Currently, the EAU guidelines on KT provide recommendations on the management of US based on the timing, anatomy of the stricture (i.e., length and location), patients’ characteristics, and surgeon’s preferences [19]; however, no reference has yet been made to the shape of the stenosis and its possible implication in the success rate of endoscopically treated US.

There is a rationale from a previous study published by Gaya et al. [20] in 2023, who found that ureteroenteric anastomotic strictures were more likely to be successful with endoscopic management when these were < 1 cm (16.8% vs 4.4%, p < 0.001) and had a duckbill-shaped (16, 7% vs 3.1%, p < 0.001).

Similarly, in our study, we found that a duckbill-shaped US was associated with treatment success. This finding may have an impact on patient selection that could potentially improve postoperative outcomes. We believe further studies focusing on this aspect should be carried out to confirm our findings.

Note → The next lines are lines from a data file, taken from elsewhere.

(* ===== verification/FollowerTracker.v ===== *)
(** * The follower tracker (internal/bridge/follower_tracker.go)

    Peers that announce themselves in the room are followed back on the AT
    Protocol: announcements are collected until none arrives for a while, then
    the collected feeds are synchronised one after the other, at a bounded rate.
    Announcements, the loop, the reset of the rate limit and the passing of time
    interleave as a step relation; the loop leaves the lock between counting a
    follow and making it, so these are two steps. *)
From stdpp Require Import relations.
From S2P Require Import Prelude GoStr GoBytes Regex AtSyntax Base64 Refs.
#[local] Open Scope string_scope.
#[local] Open Scope list_scope.
#[local] Open Scope Z_scope.

Definition announce_capacity : nat := 100.
Definition second : Z := 10 ^ 9.

Record FollowerTrackerConfig := { cfg_client : bool; cfg_BotDID : string; cfg_BotSSBFeed : string;
  DebounceDelay : Z; RateLimitDur : Z; MaxFollowsPer : Z }.
(** What does not change: is there an XRPC client, who is the bot, the bounds. *)
Record FollowerTracker := { xrpcClient : bool; botDID : string; botSSBFeed : string;
  debounceDur : Z; rateLimitDur : Z; maxPerWindow : Z }.
Definition or_default (z d : Z) : Z := if bool_decide (z = 0) then d else z.
Definition NewFollowerTracker (cfg : FollowerTrackerConfig) : FollowerTracker :=
  {| xrpcClient := cfg_client cfg; botDID := cfg_BotDID cfg; botSSBFeed := cfg_BotSSBFeed cfg;
     debounceDur := or_default (DebounceDelay cfg) (5 * second); rateLimitDur := or_default (RateLimitDur cfg) (60 * second);
     maxPerWindow := or_default (MaxFollowsPer cfg) 10 |}.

We reported few Clavien–Dindo complications (only one IIIb and 3 II cases), with no reports of Clavien–Dindo > III, which is consistent with previous published series [18].

The present study has several limitations that should be acknowledged. The main limitation lies in its retrospective design. The size of the cohort was also modest, even after including patients over a long period of time from four dedicated European KT centers, underscoring the need to increase the evidence for this management strategy to allow for greater dissemination. Having a modest sample size may confer low statistical power, which could explain why a multivariate analysis was not feasible in our study. In addition, the patients included were probably considered good candidates for these treatments beforehand, which could overestimate the success rates. Moreover, our study lacks data on the duration of balloon dilation and the pressure used, which could potentially have implications for treatment outcomes. In addition, there is a need for more data on the use of laser in these procedures.

Regardless of these limitations, we present a European multicenter study that represents one of largest series of endoscopic management of US in KT patients, including new evidence that could improve patient selection for these techniques, potentially reducing failed treatments, surgical complications, disease burden and costs.

Conclusions

According to our study, around two-thirds of KT patients with US have a successful endoscopic management. Considering the acceptable long-term results and the safety of these procedures, we believe that the endoscopic treatment should be offered as a first-line therapy for selected KT patients with US. Those with a short and duckbill-shaped stenosis diagnosed within 3 months of KT seem to be the best candidates.